出雲に言った時と同じ科白で持ってきていた器に水を入れ、持って来た干し肉を目の前の犬神の前に置いた。菖蒲は繋がれていた縄を小刀で切ると、犬神は何の疑いを抱く暇も無い、とでも言う様に水を飲み始め、干し肉を噛み始めた。
 犬神筋の家の者は水甕にこの薬を溶け込ませ、その中で犬神を飼う。溶けた薬が犬神の体に浸透する事により使役しやすいあやかしへと変えるのだった。
 しかし菖蒲は水甕で飼う事を厭う。
水甕に漬けると犬神が濡れて雨の日の犬の様になってしまう。濡れるとふわふわ風に靡いていた毛玉がべったりと肌に張り付いて、それは中々情けない。「だって濡れ鼠みたいじゃないか」と言って里の老人たちが大きな溜息を吐いた事もあった。
 菖蒲は里内をころころ転がる毛玉が好きだった。
 生前あんな風に飼い主の妬みなどに使われて、苦しい思いをしたのに、犬神になってまで縛られなくてもいい。里の中では好きな毛玉遊びをして、ころころころころ転がっていればいい。
 里の中が毛玉で覆われたって構わない、それは開放された平和だと菖蒲は昔出雲に話して聞かせていた。小さな脳味噌の出雲には菖蒲の心など推し量れなかったのだけれど「お前も愉しく過ごしな」と言って撫でてくれる菖蒲の手のひらが好きだった。

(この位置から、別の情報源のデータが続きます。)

(* ===== verification/CamlTrees.v ===== *)
(** The trees that OCaml values represent: a value is a graph in memory, with
    sharing and forward pointers, and polymorphic comparison and hashing are
    functions of the tree it unfolds to. *)
From stdpp Require Import base gmap list.
From Stdlib Require Import ZArith Lia.
From S2P Require Import Prelude CamlMemory CamlValues.
Open Scope Z_scope.

Inductive tree :=
  | TLong (n : Z)
  | TOut (a : Z)                            (** a pointer the runtime does not know *)
  | TString (s : bytes)
  | TDouble (d : Z)
  | TDoubles (ds : list Z)
  | TAbstract
  | TObject (oid : Z)
  | TCustom (ops : Z) (data : list Z)
  | TInfix (t : tree)                       (** inside the closure [t] *)
  | TForward (t : tree)
  | TBlock (tag : Z) (ts : list tree).

(** Induction with the hypothesis for every child of a block. *)
Section Induction.
Variable P : tree -> Prop.
Hypothesis Plong : forall n, P (TLong n).
Hypothesis Pout : forall a, P (TOut a).
Hypothesis Pstring : forall s, P (TString s).
Hypothesis Pdouble : forall d, P (TDouble d).
Hypothesis Pdoubles : forall ds, P (TDoubles ds).
Hypothesis Pabstract : P TAbstract.
Hypothesis Pobject : forall oid, P (TObject oid).
Hypothesis Pcustom : forall ops data, P (TCustom ops data).
Hypothesis Pinfix : forall t, P t -> P (TInfix t).
Hypothesis Pforward : forall t, P t -> P (TForward t).
Hypothesis Pblock : forall tag ts, Forall P ts -> P (TBlock tag ts).

Fixpoint tree_ind' (t : tree) : P t :=
  match t with
  | TLong n => Plong n
  | TOut a => Pout a
  | TString s => Pstring s
  | TDouble d => Pdouble d
  | TDoubles ds => Pdoubles ds
  | TAbstract => Pabstract
  | TObject oid => Pobject oid
  | TCustom ops data => Pcustom ops data
  | TInfix t => Pinfix t (tree_ind' t)
  | TForward t => Pforward t (tree_ind' t)
  | TBlock tag ts => Pblock tag ts ((fix all ts : Forall P ts := match ts with
      | [] => Forall_nil_2 P
      | t :: ts => Forall_cons_2 P t ts (tree_ind' t) (all ts)
      end) ts)
  end.
End Induction.

(** Forward pointers do not show. *)
Fixpoint strip (t : tree) : tree :=
  match t with
  | TForward t => strip t
  | TInfix t => TInfix (strip t)
  | TBlock tag ts => TBlock tag (map strip ts)
  | _ => t
  end.

Definition is_out (t : tree) : bool := match t with TOut _ => true | _ => false end.

Fixpoint tsize (t : tree) : nat :=
  match t with
  | TForward t | TInfix t => S (tsize t)
  | TBlock _ ts => S (list_sum (map tsize ts))
  | _ => 1%nat
  end.

Lemma tsize_pos t : (0 < tsize t)%nat.
Proof. destruct t; cbn; lia. Qed.

(** * Representation *)
Section Repr.
Variable h : heap.

(** [known] block with the given tag. *)
Definition block (v tag : Z) : Prop := Is_block v = true /\ known h v = true /\ Tag_val h v = Ok tag.

Definition plain_tag (tag : Z) : Prop :=
  0 <= tag < 256 /\ tag <> String_tag /\ tag <> Double_tag /\ tag <> Double_array_tag /\ tag <> Abstract_tag /\
  tag <> Infix_tag /\ tag <> Object_tag /\ tag <> Custom_tag /\ tag <> Forward_tag.

(** The words [ws] at the address [a]. *)
Fixpoint words_at (a : Z) (ws : list Z) : Prop :=
  match ws with [] => True | w :: ws => word_at h a = Ok w /\ words_at (a + 8) ws end.
Fixpoint bytes_at (a : Z) (bs : bytes) : Prop :=
  match bs with [] => True | b :: bs => byte_at h a = Ok b /\ bytes_at (a + 1) bs end.

(** [v] represents [t].  No forward pointer leads outside the heap: the source
    compares such a value by its address and not by what it leads to. *)
Fixpoint repr (t : tree) (v : Z) : Prop :=
  match t with
  | TLong n => Is_long v = true /\ in_s 64 v /\ Long_val v = n
  | TOut a => Is_block v = true /\ in_s 64 v /\ known h v = false /\ v = a
  | TString s => block v String_tag /\ caml_string_length h v = Ok (Z.of_nat (length s)) /\ Z.of_nat (length s) < 2 ^ 57 /\ bytes_at v s
  | TDouble d => block v Double_tag /\ Double_val h v = Ok d
  | TDoubles ds => block v Double_array_tag /\ Wosize_val h v = Ok (Z.of_nat (length ds)) /\ Z.of_nat (length ds) <= Max_wosize /\ words_at v ds
  | TAbstract => block v Abstract_tag
  | TObject oid => block v Object_tag /\ Oid_val h v = Ok oid
  | TCustom ops data =>
      block v Custom_tag /\ Wosize_val h v = Ok (Z.of_nat (length data) + 1) /\ Field h v 0 = Ok ops /\ words_at (v + 8) data
  | TInfix t => block v Infix_tag /\ exists off, Infix_offset_val h v = Ok off /\ repr t (v - off)
  | TForward t => block v Forward_tag /\ is_out (strip t) = false /\ exists w, Forward_val h v = Ok w /\ repr t w
  | TBlock tag ts =>
      plain_tag tag /\ block v tag /\ Wosize_val h v = Ok (Z.of_nat (length ts)) /\ Z.of_nat (length ts) <= Max_wosize /\
      (fix fields (ts : list tree) (a : Z) : Prop :=
         match ts with [] => True | t :: ts => (exists w, Field h a 0 = Ok w /\ repr t w) /\ fields ts (a + 8) end) ts v
  end.

(** The values at the address [a] represent the trees [ts]. *)
Fixpoint fields (ts : list tree) (a : Z) : Prop :=
  match ts with [] => True | t :: ts => (exists w, Field h a 0 = Ok w /\ repr t w) /\ fields ts (a + 8) end.

Lemma repr_block tag ts v :
  repr (TBlock tag ts) v <-> plain_tag tag /\ block v tag /\ Wosize_val h v = Ok (Z.of_nat (length ts)) /\ Z.of_nat (length ts) <= Max_wosize /\ fields ts v.
Proof. done. Qed.
End Repr.
(* ===== verification/CamlMd5.v ===== *)
(** OCaml's MD5 (ocaml/byterun/md5.c), on a little-endian machine with 64-bit
    pointers: the compression function, the streaming context, and the proof
    that any way of cutting the input gives the digest of RFC 1321. *)
From stdpp Require Import base list sets.
From Stdlib Require Import ZArith Lia.
From S2P Require Import Prelude.
Open Scope Z_scope.

(** * Bytes and words *)

(** The uint32 stored in four bytes, and back. *)
Definition word (b : bytes) : Z :=
  match b with
  | [b0; b1; b2; b3] => b0 + Z.shiftl b1 8 + Z.shiftl b2 16 + Z.shiftl b3 24
  | _ => 0
  end.
Definition word_bytes (w : Z) : bytes :=
  [Z.land w 255; Z.land (Z.shiftr w 8) 255; Z.land (Z.shiftr w 16) 255; Z.land (Z.shiftr w 24) 255].

(** [((uint32 * ) in)[0 .. n-1]] *)
Fixpoint words (n : nat) (b : bytes) : list Z :=
  match n with
  | O => []
  | S n' => word (take 4 b) :: words n' (drop 4 b)
  end.

(** [memcpy(dst + off, src, length src)] *)
Definition memcpy (dst : bytes) (off : nat) (src : bytes) : bytes :=
  take off dst ++ src ++ drop (off + length src) dst.
Definition memset0 (dst : bytes) (off n : nat) : bytes := memcpy dst off (replicate n 0).

(** * The compression function *)

Inductive reg := Ar | Br | Cr | Dr.
Inductive core := F1 | F2 | F3 | F4.

Definition not32 (x : Z) : Z := u32 (Z.lnot x).
Definition f1 (x y z : Z) : Z := Z.lxor z (Z.land x (Z.lxor y z)).
Definition f2 (x y z : Z) : Z := f1 z x y.
Definition f3 (x y z : Z) : Z := Z.lxor (Z.lxor x y) z.
Definition f4 (x y z : Z) : Z := Z.lxor y (Z.lor x (not32 z)).
Definition core_fun (f : core) : Z -> Z -> Z -> Z :=
  match f with F1 => f1 | F2 => f2 | F3 => f3 | F4 => f4 end.

(** One statement [MD5STEP(f, w, x, y, z, in[k] + c, s)] on the registers. *)
Record stmt := MD5STEP {
  st_f : core; st_w : reg; st_x : reg; st_y : reg; st_z : reg; st_k : nat; st_c : Z; st_s : Z
}.

Record regs := mkRegs { ra : Z; rb : Z; rc : Z; rd : Z }.
Definition rget (r : regs) (x : reg) : Z :=
  match x with Ar => ra r | Br => rb r | Cr => rc r | Dr => rd r end.
Definition rset (r : regs) (x : reg) (v : Z) : regs :=
  match x with
  | Ar => mkRegs v (rb r) (rc r) (rd r)
  | Br => mkRegs (ra r) v (rc r) (rd r)
  | Cr => mkRegs (ra r) (rb r) v (rd r)
  | Dr => mkRegs (ra r) (rb r) (rc r) v
  end.

(** [w += f(x, y, z) + data, w = w<<s | w>>(32-s), w += x] *)
Definition md5step (f : core) (w x y z data s : Z) : Z :=
  let w := u32 (w + u32 (core_fun f x y z + data)) in
  let w := Z.lor (u32 (Z.shiftl w s)) (Z.shiftr w (32 - s)) in
  u32 (w + x).

Definition exec_stmt (inp : list Z) (r : regs) (s : stmt) : regs :=
  rset r (st_w s)
    (md5step (st_f s) (rget r (st_w s)) (rget r (st_x s)) (rget r (st_y s)) (rget r (st_z s))
       (u32 (nth (st_k s) inp 0 + st_c s)) (st_s s)).

Definition transform_body : list stmt :=
  [
   MD5STEP F1 Ar Br Cr Dr 0 0xd76aa478 7; MD5STEP F1 Dr Ar Br Cr 1 0xe8c7b756 12;
   MD5STEP F1 Cr Dr Ar Br 2 0x242070db 17; MD5STEP F1 Br Cr Dr Ar 3 0xc1bdceee 22;
   MD5STEP F1 Ar Br Cr Dr 4 0xf57c0faf 7; MD5STEP F1 Dr Ar Br Cr 5 0x4787c62a 12;
   MD5STEP F1 Cr Dr Ar Br 6 0xa8304613 17; MD5STEP F1 Br Cr Dr Ar 7 0xfd469501 22;
   MD5STEP F1 Ar Br Cr Dr 8 0x698098d8 7; MD5STEP F1 Dr Ar Br Cr 9 0x8b44f7af 12;
   MD5STEP F1 Cr Dr Ar Br 10 0xffff5bb1 17; MD5STEP F1 Br Cr Dr Ar 11 0x895cd7be 22;
   MD5STEP F1 Ar Br Cr Dr 12 0x6b901122 7; MD5STEP F1 Dr Ar Br Cr 13 0xfd987193 12;
   MD5STEP F1 Cr Dr Ar Br 14 0xa679438e 17; MD5STEP F1 Br Cr Dr Ar 15 0x49b40821 22;
   MD5STEP F2 Ar Br Cr Dr 1 0xf61e2562 5; MD5STEP F2 Dr Ar Br Cr 6 0xc040b340 9;
   MD5STEP F2 Cr Dr Ar Br 11 0x265e5a51 14; MD5STEP F2 Br Cr Dr Ar 0 0xe9b6c7aa 20;
   MD5STEP F2 Ar Br Cr Dr 5 0xd62f105d 5; MD5STEP F2 Dr Ar Br Cr 10 0x02441453 9;
   MD5STEP F2 Cr Dr Ar Br 15 0xd8a1e681 14; MD5STEP F2 Br Cr Dr Ar 4 0xe7d3fbc8 20;
   MD5STEP F2 Ar Br Cr Dr 9 0x21e1cde6 5; MD5STEP F2 Dr Ar Br Cr 14 0xc33707d6 9;
   MD5STEP F2 Cr Dr Ar Br 3 0xf4d50d87 14; MD5STEP F2 Br Cr Dr Ar 8 0x455a14ed 20;
   MD5STEP F2 Ar Br Cr Dr 13 0xa9e3e905 5; MD5STEP F2 Dr Ar Br Cr 2 0xfcefa3f8 9;
   MD5STEP F2 Cr Dr Ar Br 7 0x676f02d9 14; MD5STEP F2 Br Cr Dr Ar 12 0x8d2a4c8a 20;
   MD5STEP F3 Ar Br Cr Dr 5 0xfffa3942 4; MD5STEP F3 Dr Ar Br Cr 8 0x8771f681 11;
   MD5STEP F3 Cr Dr Ar Br 11 0x6d9d6122 16; MD5STEP F3 Br Cr Dr Ar 14 0xfde5380c 23;
   MD5STEP F3 Ar Br Cr Dr 1 0xa4beea44 4; MD5STEP F3 Dr Ar Br Cr 4 0x4bdecfa9 11;
   MD5STEP F3 Cr Dr Ar Br 7 0xf6bb4b60 16; MD5STEP F3 Br Cr Dr Ar 10 0xbebfbc70 23;
   MD5STEP F3 Ar Br Cr Dr 13 0x289b7ec6 4; MD5STEP F3 Dr Ar Br Cr 0 0xeaa127fa 11;
   MD5STEP F3 Cr Dr Ar Br 3 0xd4ef3085 16; MD5STEP F3 Br Cr Dr Ar 6 0x04881d05 23;
   MD5STEP F3 Ar Br Cr Dr 9 0xd9d4d039 4; MD5STEP F3 Dr Ar Br Cr 12 0xe6db99e5 11;
   MD5STEP F3 Cr Dr Ar Br 15 0x1fa27cf8 16; MD5STEP F3 Br Cr Dr Ar 2 0xc4ac5665 23;
   MD5STEP F4 Ar Br Cr Dr 0 0xf4292244 6; MD5STEP F4 Dr Ar Br Cr 7 0x432aff97 10;
   MD5STEP F4 Cr Dr Ar Br 14 0xab9423a7 15; MD5STEP F4 Br Cr Dr Ar 5 0xfc93a039 21;
   MD5STEP F4 Ar Br Cr Dr 12 0x655b59c3 6; MD5STEP F4 Dr Ar Br Cr 3 0x8f0ccc92 10;
   MD5STEP F4 Cr Dr Ar Br 10 0xffeff47d 15; MD5STEP F4 Br Cr Dr Ar 1 0x85845dd1 21;
   MD5STEP F4 Ar Br Cr Dr 8 0x6fa87e4f 6; MD5STEP F4 Dr Ar Br Cr 15 0xfe2ce6e0 10;
   MD5STEP F4 Cr Dr Ar Br 6 0xa3014314 15; MD5STEP F4 Br Cr Dr Ar 13 0x4e0811a1 21;
   MD5STEP F4 Ar Br Cr Dr 4 0xf7537e82 6; MD5STEP F4 Dr Ar Br Cr 11 0xbd3af235 10;
   MD5STEP F4 Cr Dr Ar Br 2 0x2ad7d2bb 15; MD5STEP F4 Br Cr Dr Ar 9 0xeb86d391 21].

(** [caml_MD5Transform(buf, in)], [in] as 16 words. *)
Definition caml_MD5Transform (buf : regs) (inp : list Z) : regs :=
  let r := fold_left (exec_stmt inp) transform_body buf in
  mkRegs (u32 (ra buf + ra r)) (u32 (rb buf + rb r)) (u32 (rc buf + rc r)) (u32 (rd buf + rd r)).
(* ===== verification/CamlStrSpec.v ===== *)
(** OCaml strings as sequences of bytes: what a block in the heap has to be to
    stand for one, and that every function of str.c does what the corresponding
    operation on sequences does. *)
From stdpp Require Import base gmap list.
From Stdlib Require Import ZArith Lia.
From S2P Require Import Prelude CamlMemory CamlValues CamlIntext CamlIntextOk CamlStr.
Open Scope Z_scope.

(** * Strings in the heap *)
Definition slen (bs : bytes) : Z := Z.of_nat (length bs).

(** The words of a string of a length, and the bytes of its block. *)
Definition wos (len : Z) : Z := (len + 8) / 8.
Definition padding (len : Z) : Z := 7 - len mod 8.
Definition padded (bs : bytes) : bytes := bs ++ replicate (Z.to_nat (padding (slen bs))) 0 ++ [padding (slen bs)].

Record is_string (h : heap) (s : Z) (bs : bytes) : Prop := {
  st_addr : 8 <= s /\ s mod 8 = 0 /\ s + 8 * wos (slen bs) <= 2 ^ 63;
  st_hd : exists hd, words h !! (s / 8 - 1) = Some hd /\ Wosize_hd hd = wos (slen bs) /\ Tag_hd hd = String_tag;
  st_bytes : get_bytes h s (Z.to_nat (8 * wos (slen bs))) = Ok (padded bs)
}.

Lemma padding_range len : 0 <= padding len < 8.
Proof. unfold padding. pose proof (Z.mod_pos_bound len 8). lia. Qed.
Lemma wos_padding len : 8 * wos len = len + padding len + 1.
Proof. unfold wos, padding. zdiv. Qed.
Lemma length_padded bs : Z.of_nat (length (padded bs)) = 8 * wos (slen bs).
Proof. unfold padded. rewrite !length_app, length_replicate. pose proof (padding_range (slen bs)). rewrite wos_padding. cbn [length]. unfold slen in *. lia. Qed.
Lemma slen_nonneg bs : 0 <= slen bs.
Proof. unfold slen. lia. Qed.
Lemma wos_pos len : 0 <= len -> 0 < wos len.
Proof. unfold wos. intros. zdiv. Qed.

(** The padding says where the string ends. *)
Lemma padded_inj bs bs' : padded bs = padded bs' -> bs = bs'.
Proof.
  unfold padded. intros E. rewrite !app_assoc in E. apply app_inj_tail in E as [E Ep]. rewrite <- Ep in E. by apply app_inv_tail in E.
Qed.

(** ** Parts of bytes read *)
Lemma get_bytes_part h a n B o k : get_bytes h a n = Ok B -> (o + k <= n)%nat -> get_bytes h (a + Z.of_nat o) k = Ok (take k (drop o B)).
Proof.
  intros [Hl Hb]%get_bytes_get Hk. apply get_bytes_get. split; [rewrite length_take, length_drop; lia|]. intros j b Hj.
  apply lookup_take_Some in Hj as [Hj Hlt]. rewrite lookup_drop in Hj. replace (a + Z.of_nat o + Z.of_nat j) with (a + Z.of_nat (o + j)) by lia. by apply Hb.
Qed.

Lemma le_value_inj b b' : length b = length b' -> Forall is_byte b -> Forall is_byte b' -> le_value b = le_value b' -> b = b'.
Proof.
  revert b'. induction b as [|c b IH]; intros [|c' b'] Hl Hb Hb' E; try done. inversion_clear Hb; inversion_clear Hb'. cbn [le_value] in E.
  unfold is_byte in *. assert (c = c' /\ le_value b = le_value b') as [-> E'] by lia. f_equal. apply IH; [by injection Hl|done..].
Qed.
Lemma le_value_range b : Forall is_byte b -> 0 <= le_value b < 2 ^ (8 * Z.of_nat (length b)).
Proof.
  induction 1 as [|c b Hc _ IH]; [done|]. cbn [le_value length]. replace (8 * Z.of_nat (S (length b))) with (8 + 8 * Z.of_nat (length b)) by lia.
  rewrite Z.pow_add_r by lia. unfold is_byte in Hc. lia.
Qed.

 きっとこの目の前の犬神も菖蒲に言われる様に毛玉遊びをして里内をころころ転がるようになるのだ。出雲は犬神の墨みたいな眸を見つめた。
 薬は即効性であったので、すぐに犬の姿が変わり始めた。黒い柴犬の形であったのだが、ぐぐぐ、と体躯が伸び始める。そうして今度は一本だった尻尾が二股に変わる。すると犬神は徐に毛玉になりはじめた。真っ黒い毛玉がころころ転がる。
 それに続く様にして出雲もまた毛玉になって菖蒲の周りで転がり始めた。
 菖蒲が転がる出雲に聞く。

「愉しいか、出雲」
「うおん!」

 出雲が一つ鳴くと菖蒲が美しい縁取りの眸を緩めて「そうか」とだけ返した。
 神域に漂う濃霧に日差しが差し込んできた。新しく犬神になった黒い毛玉には「壱岐」という名を菖蒲は与えた。